In connection with this, we consider it would be proper to single out “The Age of the World Picture” as the general theme for the coming 11th session of our Forum. It is noteworthy that the wording of this theme fits in ‘ad verbatim’ with the title of a paper by the German philosopher Martin Heidegger whose scientific works are very close to the theory and principles of the dialogue of civilization that we are developing. Just as we are doing today, so did Heidegger place in the center of his studies a specifically comprehended and in-depth description of the phenomena that distinguished his epoch. His paper “The Age of the World Picture” was written in 1938 – a period when the world was on the threshold of events that changed the entire history of the world. Heidegger introduced into public discourse such questions applicable in practice as mathematical natural science, art as a method of expressing man’s life, culture as means of expressing concern for the uppermost benefits of man.  He wrote about processes in mankind’s “disbelief in God” and that certain questions concerning religion have “not been resolved in principle.” Today, within the framework of the Rhodes Forum we, together with you, are also discussing questions concerning the formation of technology of the future, problems of restoring family values as a boon for mankind, ethical principles in economics and the post-secular state of the religious sphere. The importance of all these problems is self-evident, and the same goes for global problems of transformation that the world is experiencing today and which will yet affect the formation of the future world order.

Dialogue as an alternative to globalization

Today we can see how the borders of countries are changing, and how the roles in man-society-state governance are also changing. The world (Being) is setting forth its stratification, whereas the world phenomena that we are observing are interwoven and interdependent. In conditions of globalization the states are compelled to struggle for their independence, and at the same time, to preserve and intensify their responsibility for the integrity of the values and principles of their own public sovereignty. Globality seems to be captivating by many of its “benefits”: unrestricted freedom, the speed and quality in the information sphere, the attractiveness of social technologies, the single and universal set of values and so on. However, as practice demonstrates, in such a global medium much can be gained, but also much can be lost, civilization “loses its face,” so to speak, and man loses his cultural identity. What we can see here is a managed or controlled degradation of the human being to the level of “losing its face or image,” while freedom transforms into arbitrariness, information technologies become tools for manipulating “the masses” or toys for meaningless entertainment, while values that take the place of reality are simplified to the point of becoming fashionable trinkets.
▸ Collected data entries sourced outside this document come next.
Lemma add_file_name_appends s dir name cp ct :
  nth_error file_type_arr (Z.to_nat ct) = Some 1 ->
  match file_ext with
  | Some regex => matches_regex regex_t regexec name regex = true
  | None => True
  end ->
  cp = None \/ cp = Some (path_of dir name) ->
  dir <> [] -> heap s = [] -> n_file_list s <> FL_MAX ->
  exists m e w,
    add_name s dir name cp ct
    = Some (Go tt,
            mk_state (file_list s
                      ++ [if (ct =? 4) && has flags FL_DIR_SEP
                          then path_of dir name ++ [DIR_SEPARATOR]
                          else path_of dir name])
                     m (stack s) e [] (freed s) w)
    /\ later (stderr s) w /\ (stderr s = [] -> e = errno s /\ w = []).
Proof.
  intros E M C N H F. unfold add_file_name. rewrite E. cbn [Z.eqb Pos.eqb].
  replace (match file_ext with
           | Some regex => negb (matches_regex regex_t regexec name regex)
           | None => false
           end) with false
    by (destruct file_ext; [rewrite M|]; reflexivity).
  assert (CP : CREATE_CURRENT_PATH s cp dir name = Some (Go (path_of dir name), s)).
  { unfold CREATE_CURRENT_PATH. destruct C as [-> | ->]; [|reflexivity].
    rewrite create_path_ok by assumption. reflexivity. }
  rewrite CP. destruct (_ && _).
  - rewrite alloc_no_failure by assumption.
    destruct (file_list_add_ok s (path_of dir name ++ [DIR_SEPARATOR]) H F)
      as (m & e & w & -> & W). eauto 6.
  - destruct (file_list_add_ok s (path_of dir name) H F) as (m & e & w & -> & W).
    eauto 6.
Qed.

Lemma add_file_name_full s dir name cp ct :
  nth_error file_type_arr (Z.to_nat ct) = Some 1 ->
  match file_ext with
  | Some regex => matches_regex regex_t regexec name regex = true
  | None => True
  end ->
  cp = None \/ cp = Some (path_of dir name) ->
  dir <> [] -> heap s = [] -> ct <> 4 ->
  n_file_list s = n_file_list_max s -> n_file_list s = FL_MAX ->
  add_name s dir name cp ct
  = Some (Return (-1), free (path_of dir name) (set_errno E2BIG s)).
Proof.
  intros E M C N H T F1 F2. unfold add_file_name. rewrite E. cbn [Z.eqb Pos.eqb].
  replace (match file_ext with
           | Some regex => negb (matches_regex regex_t regexec name regex)
           | None => false
           end) with false
    by (destruct file_ext; [rewrite M|]; reflexivity).
  assert (CP : CREATE_CURRENT_PATH s cp dir name = Some (Go (path_of dir name), s)).
  { unfold CREATE_CURRENT_PATH. destruct C as [-> | ->]; [|reflexivity].
    rewrite create_path_ok by assumption. reflexivity. }
  rewrite CP.
  replace (ct =? 4) with false by (symmetry; apply Z.eqb_neq; exact T).
  cbn [andb]. unfold file_list_add.
  rewrite <- F1 at 1. rewrite Z.eqb_refl.
  replace (n_file_list s =? FL_MAX) with true by (symmetry; apply Z.eqb_eq; exact F2).
  reflexivity.
Qed.

Lemma loop_body_parts descend name d_type st lst dir depth s cp sb ct s1 :
  current_or_parent name = false ->
  get_file_type flags s dir name d_type st lst = Some (Go (cp, sb, ct), s1) ->
  body descend name d_type st lst dir depth s
  = ' (c, s) <- traverse_next_directory flags descend s1 depth cp sb ct ;;
    match c with
    | Return r => Some (Return r, s)
    | Continue => Some (Continue, s)
    | Go _ => add_name s dir name cp ct
    end.
Proof. intros C G. unfold loop_body. rewrite C, G. reflexivity. Qed.
(** * Saved-queue tools: frame/prefix rewriting and reseeding

    A shallow embedding of [reframe_queue_and_prefixes.py] and
    [reseed_queue.py], and the properties of their queue traversal, of the
    filename-prefix rule and of the seed counters.

    Conventions of the embedding.
    - A Python [str] is a [string]; a character stands for the code point
      of the same number, so the strings covered are those whose code points
      are below 256.  On these [\d] is exactly the ten ASCII digits.
    - A parsed JSON document is a tree ([value]); a [dict] is an association
      list in insertion order, because the order of iteration decides which
      node receives which seed.
    - Both scripts mutate the document in place.  A function that mutates
      its argument returns the argument as it is after the call, together
      with the exception that ended the call, if any: what was written
      before a [raise] stays written. *)

From Stdlib Require Import ZArith String Ascii List Bool Lia.
From Stdlib Require Import DecimalString Floats.SpecFloat.
Import ListNotations.

Open Scope string_scope.
Open Scope Z_scope.

(** ** Python values *)

Local Set Warnings "-register-all".

Inductive value : Type :=
| VNone
| VBool (b : bool)
| VInt (z : Z)
| VFloat (f : spec_float)
| VStr (s : string)
| VList (l : list value)
| VDict (d : list (string * value)).

(** A [dict] with [str] keys, in insertion order. *)
Definition dict : Type := list (string * value).

(** The exceptions the two scripts can raise. *)
Inductive exn : Type :=
| AttributeError
| TypeError
| ValueError.

(** How a call ends: [None] is a normal return. *)
Definition outcome : Type := option exn.

Definition isinstance_dict (v : value) : bool :=
  match v with VDict _ => true | _ => false end.

Definition isinstance_list (v : value) : bool :=
  match v with VList _ => true | _ => false end.

Definition isinstance_str (v : value) : bool :=
  match v with VStr _ => true | _ => false end.

(** [v == "lit"] for a string literal. *)
Definition eq_str (v : value) (lit : string) : bool :=
  match v with VStr s => String.eqb s lit | _ => false end.

Module Dict.

Section Assoc.
Context {A : Type}.
(** * collab.nvim: the operational-transformation engine of [go/sync.go]

    A shallow embedding of the synchronisation engine (vector clocks,
    operations, the pairwise inclusion transforms, the document state and
    the sync manager) together with the properties of it that the
    specification states, and further properties of the clocks, the
    buffers, the constructors of operations and the front-end handler of
    [main.go].

    Conventions of the embedding.
    - Go's [int] and [int64] are 64-bit two's-complement integers (as on the
      64-bit platforms); they are modelled as [Z] and every arithmetic
      result is passed through [wrap64].
    - A Go [string] is a sequence of bytes; it is modelled as [string]
      (a sequence of 8-bit [ascii] characters).  [len s] is its byte
      length, [s[:n]] and [s[n:]] are [sliceTo] and [sliceFrom].
    - [map[string]int64] is [gmap string Z]; a nil map is the empty map.
      The order in which Go walks a map is unspecified; the loops over
      maps are modelled over [map_to_list], and what they compute does not
      depend on the order.
    - A method that mutates the manager and returns an [error] becomes a
      function [SyncManager -> SyncManager * option error]: the state is
      returned on the error path too, with whatever had been written
      before the [return].
    - The three observer callbacks are opaque to the engine; the calls the
      manager makes to them are recorded in the field [notified].
    - [sort.Slice] belongs to the Go library: the manager is defined over an
      arbitrary [sortSlice], and [insertionSort] is what the library runs
      on short slices.
    - Locks are not modelled: every function is one sequential call.
    - The operation buffers ([Add], [GetAll], [Clear]) are lists.
    - The readings of the clock ([time.Now]) and the random bytes
      ([rand.Read]) are arguments of the functions that draw them.
    - A run-time panic of a slice expression is the result [None]. *)

From Stdlib Require Import ZArith Ascii String List Bool Lia.
From Stdlib Require Import DecimalString DecimalPos DecimalZ.
From stdpp Require Import gmap strings list fin_maps.
(** X20. Signing the guestbook and sending an RSVP do not interfere:
    in either order they return the same results and leave the same
    store. *)
Theorem guestbook_rsvp_commute p now1 q now2 st :
  (create_rsvp q now2 (create_guestbook p now1 st).2).1 = (create_rsvp q now2 st).1 ∧
  (create_guestbook p now1 (create_rsvp q now2 st).2).1 = (create_guestbook p now1 st).1 ∧
  (create_rsvp q now2 (create_guestbook p now1 st).2).2 =
  (create_guestbook p now1 (create_rsvp q now2 st).2).2.
Proof.
  rewrite !create_guestbook_eq. cbn [fst snd].
  destruct (create_rsvp_cases q now2 st) as [[Hno ->]|[Hok ->]].
  - rewrite create_rsvp_rejected by done. by cbn [fst snd].
  - match goal with |- context [create_rsvp q now2 ?s] =>
      destruct (create_rsvp_cases q now2 s) as [[Hno _]|[_ ->]] end; [congruence|].
    by cbn [fst snd guestbook rsvp].
Qed.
Globality is striving to become a worldwide ideology but all its claims and pretensions as to understanding the world and having its own world outlook have been caught in a snag of post-secular and non-Christian world. The concept of so-called “sovereign democracy” has also proved its ineffectiveness, as it can now be seen that its fading European format is no longer considered universal even by the European community itself. Nonetheless, it is being used for disseminating throughout the multi-civilization field, as it is being continuously done primarily in the interests of the “democratized” nucleus of the old world system.

Instead of the concept of “sovereign democracy” we see an emerging desire to build a working structure of a public dialogue. “The Dialogue of Civilizations” is not an orchestrated worldwide project. It is a vital necessity of the day. The main question that the dialogue focuses on as a project alternative to globalization is to ensure the firmness and legitimacy of inter-public and intra-public ties that are built on such categories that are uncustomary to globalizers as “dignity,” “trust” and “compassion.”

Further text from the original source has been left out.